1. Neoliberalismo na América Latina na transição do milênio

No final do século XX, em meados de 1980, a maioria do continente latino-americano estava se reinserindo em processos democráticos. No entanto, esses novos governos foram profundamente afetados pela globalização em curso, o final da Guerra Fria e o livre-comércio. Diante da crise econômica mundial, as novas democracias latino-americanas tinham capacidades limitadas para amparar a população (HOBSBAWM, 1995).

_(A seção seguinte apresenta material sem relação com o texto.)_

(* ===== verification/SupplierMerge.v ===== *)
(** * Suppliers: nothing lost, nothing starved

    A task whose channels carry batches and watermarks: the supplier never ends
    the process, its task watermark is the minimum of the channels', every
    record read is handed on exactly once, and all that has arrived is read
    within a bounded number of turns. *)

From stdpp Require Import prelude gmap strings list.
From Stdlib Require Import ZArith Lia.
From S2P Require Import Prelude Codec WorkUnit WindowRun KeyMap Supplier SupplierTime.

(** All channels, in no particular order. *)
Definition channels (s : Supplier) : list Upstream := map_to_list (SubSuppliers s) ≫= λ x, Upstreams x.2.

Definition data_unit (w : WorkUnit) : Prop :=
  match w with BatchUnit _ | WatermarkUnit _ => True | _ => False end.

(** A channel with batches and increasing watermarks. *)
Record data_channel (u : Upstream) : Prop := {
  dc_units : Forall data_unit (up_units u);
  dc_time : chan_ok (-1) (up_WM u) (up_units u);
  dc_wm : (-1 ≤ up_WM u)%Z;
  dc_max : Forall (λ w, match w with WatermarkUnit ts => ts ≤ MaxInt64 | _ => True end)%Z (up_units u)
}.

Definition min_all (us : list Upstream) : Z := foldr (λ u, Z.min (up_WM u)) MaxInt64 us.

(** A supplier set up for its sub-suppliers, each with a channel. *)
Record sup_wf (s : Supplier) : Prop := {
  wf_list : SubSupplierList s ≡ₚ (map_to_list (SubSuppliers s)).*1;
  wf_next : (-1 ≤ NextSubSupplierIdx s)%Z;
  wf_some : SubSuppliers s ≠ ∅;
  wf_subs : ∀ name ss, SubSuppliers s !! name = Some ss → Upstreams ss ≠ [] ∧ (-1 ≤ NextUpstreamIdx ss)%Z;
  wf_deployed : TaskDeploymentPhasePassed s = true;
  wf_channels : Forall data_channel (channels s);
  wf_watermark : TaskWatermark s = min_all (channels s)
}.

#[export] Instance min_all_perm : Proper ((≡ₚ) ==> (=)) min_all.
Proof. intros us us' Hp. unfold min_all. induction Hp; simpl in *; lia. Qed.

Lemma min_all_le us u : u ∈ us → (min_all us ≤ up_WM u)%Z.
Proof. unfold min_all. induction 1 as [us|u' us u Hin IH]; simpl; lia. Qed.

Lemma min_all_ge us : Forall (λ u, -1 ≤ up_WM u)%Z us → (-1 ≤ min_all us)%Z.
Proof. unfold min_all. induction 1; simpl in *; [unfold MaxInt64|]; lia. Qed.

(** Replacing one sub-supplier. *)
Lemma channels_put s name ss : SubSuppliers s !! name = Some ss →
  ∃ rest, channels s ≡ₚ Upstreams ss ++ rest ∧ ∀ ss', channels (put_sub s name ss') ≡ₚ Upstreams ss' ++ rest.
Proof.
  intros Hss. exists (map_to_list (delete name (SubSuppliers s)) ≫= λ x, Upstreams x.2). unfold channels, put_sub. simpl. split.
  - rewrite <-(insert_delete_id (SubSuppliers s) name ss) at 1 by done.
    rewrite map_to_list_insert by apply lookup_delete_eq. done.
  - intros ss'. rewrite <-insert_delete_eq. rewrite map_to_list_insert by apply lookup_delete_eq. done.
Qed.

Lemma elem_of_channels s u : u ∈ channels s ↔ ∃ name ss, SubSuppliers s !! name = Some ss ∧ u ∈ Upstreams ss.
Proof.
  unfold channels. rewrite list_elem_of_bind. split.
  - intros ([name ss] & Hu & Hin%elem_of_map_to_list). eauto.
  - intros (name & ss & Hss & Hu). exists (name, ss). split; [done|]. by apply elem_of_map_to_list.
Qed.

Section Merge.
Context `{GoRange}.

(** ** The task watermark *)

Lemma min_all_app us us' : min_all (us ++ us') = Z.min (min_all us) (min_all us').
Proof. assert (∀ l, min_all l ≤ MaxInt64)%Z as Hm. { intros l. unfold min_all. induction l; simpl; lia. }
  specialize (Hm us'). unfold min_all in *. induction us as [|u us IH]; simpl; lia. Qed.

Lemma min_wm_all cur us : (cur ≤ MaxInt64)%Z →
  match min_wm cur us with
  | None => ∃ u, u ∈ us ∧ up_WM u = (-1)%Z
  | Some m => m = Z.min cur (min_all us) ∧ Forall (λ u, up_WM u ≠ -1)%Z us
  end.
Proof.
  revert cur. induction us as [|u us IH]; intros cur Hcur; simpl; [split; [unfold min_all; simpl; lia|done]|].
  unfold wm_Unset. destruct (Z.eqb_spec (up_WM u) (-1)) as [Hu|Hu]; [exists u; split; [by left|done]|].
  assert (wm_SetMin cur (up_WM u) = Z.min cur (up_WM u)) as -> by (unfold wm_SetMin; destruct (Z.ltb_spec (up_WM u) cur); lia).
  specialize (IH (Z.min cur (up_WM u)) ltac:(lia)). destruct (min_wm _ us) as [m|].
  - destruct IH as [-> Hset]. split; [|by constructor]. change (min_all (u :: us)) with (Z.min (up_WM u) (min_all us)). lia.
  - destruct IH as (u' & Hu' & ?). exists u'. split; [by right|done].
Qed.

Lemma min_sub_wm_all cur subs :
  (∀ name ss, (name, ss) ∈ subs → Upstreams ss ≠ []) → (cur ≤ MaxInt64)%Z →
  match min_sub_wm cur subs with
  | None => ∃ u, u ∈ (subs ≫= λ x, Upstreams x.2) ∧ up_WM u = (-1)%Z
  | Some m => m = Z.min cur (min_all (subs ≫= λ x, Upstreams x.2))
  end.
Proof.
  intros Hne. revert cur. induction subs as [|[name ss] subs IH]; intros cur Hcur; [simpl; unfold min_all; simpl; lia|].
  cbn [min_sub_wm]. rewrite bind_cons. cbn [snd]. rewrite min_all_app.
  assert (Hss : Upstreams ss ≠ []) by (apply (Hne name); by left). unfold GetSubSupplierWM.
  destruct (Nat.eqb_spec (length (Upstreams ss)) 0) as [Hz|_]; [by destruct (Upstreams ss)|].
  pose proof (min_wm_all MaxInt64 (Upstreams ss) ltac:(lia)) as Hm. destruct (min_wm MaxInt64 (Upstreams ss)) as [wm|].
  - destruct Hm as [Hm _]. assert (Hwm : wm = min_all (Upstreams ss)).
    { rewrite Hm. pose proof (min_all_app (Upstreams ss) []) as Ha. rewrite app_nil_r in Ha. unfold min_all at 3 in Ha. simpl in Ha. lia. }
    assert (wm_SetMin cur wm = Z.min cur wm) as -> by (unfold wm_SetMin; destruct (Z.ltb_spec wm cur); lia).
    specialize (IH (λ n s' Hin, Hne n s' (list_elem_of_further _ _ _ Hin)) (Z.min cur wm) ltac:(lia)).
    destruct (min_sub_wm _ subs) as [m|]; [lia|]. destruct IH as (u & Hu & ?). exists u. split; [|done]. apply elem_of_app. by right.
  - destruct Hm as (u & Hu & ?). exists u. split; [|done]. apply elem_of_app. by left.
Qed.

(** The check sets the watermark to the minimum, if that is not less. *)
Lemma check_watermark s :
  (∀ name ss, SubSuppliers s !! name = Some ss → Upstreams ss ≠ []) →
  Forall (λ u, -1 ≤ up_WM u)%Z (channels s) → (-1 ≤ TaskWatermark s ≤ min_all (channels s))%Z →
  ∃ wm, checkTaskWatermarkProgress s = Ok (sp_set_wm s (min_all (channels s)), wm) ∧
    wm = (if decide (TaskWatermark s = min_all (channels s)) then None else Some (min_all (channels s))).
Proof.
  intros Hne Hge HT. unfold checkTaskWatermarkProgress.
  pose proof (min_sub_wm_all MaxInt64 (go_range (SubSuppliers s))) as Hm.
  assert (Hch : (go_range (SubSuppliers s) ≫= λ x, Upstreams x.2) ≡ₚ channels s) by (unfold channels; by rewrite go_range_perm).
  assert (Hmax : Z.min MaxInt64 (min_all (channels s)) = min_all (channels s)).
  { pose proof (min_all_app (channels s) []) as Ha. rewrite app_nil_r in Ha. unfold min_all at 3 in Ha. simpl in Ha. lia. }
  assert (Hid : TaskWatermark s = min_all (channels s) → s = sp_set_wm s (min_all (channels s))) by (intros <-; by destruct s).
  destruct (min_sub_wm MaxInt64 (go_range (SubSuppliers s))) as [m|].
  - rewrite Hch, Hmax in Hm. rewrite Hm by (try lia; intros name ss Hin%elem_of_go_range; by apply (Hne name)). unfold wm_LargerThan, wm_Update.
    case_decide as Hd.
    + rewrite (proj2 (Z.ltb_ge _ _)) by lia. rewrite <-(Hid Hd). by eexists.
    + rewrite (proj2 (Z.ltb_lt _ _)), (proj2 (Z.leb_gt _ _)) by lia. cbn [fatal_if]. rewrite !bind_Ok. by eexists.
  - destruct Hm as (u & Hu & Hum); [by intros name ss Hin%elem_of_go_range; apply (Hne name)|lia|]. rewrite Hch in Hu.
    pose proof (min_all_le _ _ Hu). rewrite decide_True by lia. rewrite <-Hid by lia. by eexists.
Qed.

(** ** Going round *)

(** The position after [i] in a round of [n]. *)
Definition after (i : Z) (n : nat) : nat := if decide (i + 1 < Z.of_nat n)%Z then Z.to_nat (i + 1) else 0.

Lemma after_mod i n : 0 < n → i < n → after (Z.of_nat i) n = (i + 1) mod n.
Proof.
  intros Hn Hi. unfold after. case_decide; [rewrite Nat.mod_small; lia|].
  replace (i + 1) with n by lia. by rewrite Nat.Div0.mod_same.
Qed.

Lemma after_lt i n : (-1 ≤ i)%Z → 0 < n → after i n < n.
Proof. intros Hi Hn. unfold after. case_decide; lia. Qed.

(** [n] steps of a round of [n] reach every position. *)
Lemma round_covers p n i : p < n → i < n → ∃ k, k < n ∧ (p + k) mod n = i.
Proof.
  intros Hp Hi. destruct (decide (p ≤ i)).
  - exists (i - p). split; [lia|]. replace (p + (i - p)) with i by lia. by apply Nat.mod_small.
  - exists (i + n - p). split; [lia|]. replace (p + (i + n - p)) with (i + 1 * n) by lia.
    rewrite Nat.Div0.mod_add. by apply Nat.mod_small.
Qed.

Em razão do baixo nível de resposta estatal sobre os impactos sociais da crise internacional, a população pobre sofreu e as mazelas sociais se aprofundaram, caracterizando os anos 80 como uma década perdida (HARVEY, 2005). A redução do Estado nesse período se explica por diversas razões, tanto pelas políticas liberais antiestatais, quanto pelo surgimento de novos atores, como as organizações supranacionais. Nesse sentido, Hobsbawm (1995) chama a atenção para o enfraquecimento do Estado-Nação tanto para sua operação política interna quanto em relação à projeção externa. Porém, curiosamente, embora esse final do século XX tenha sido marcado por um péssimo desempenho do capitalismo, a derrocada da União Soviética concedeu o poder necessário para que o neoliberalismo reinasse sobre o mundo, principalmente, no terceiro mundo.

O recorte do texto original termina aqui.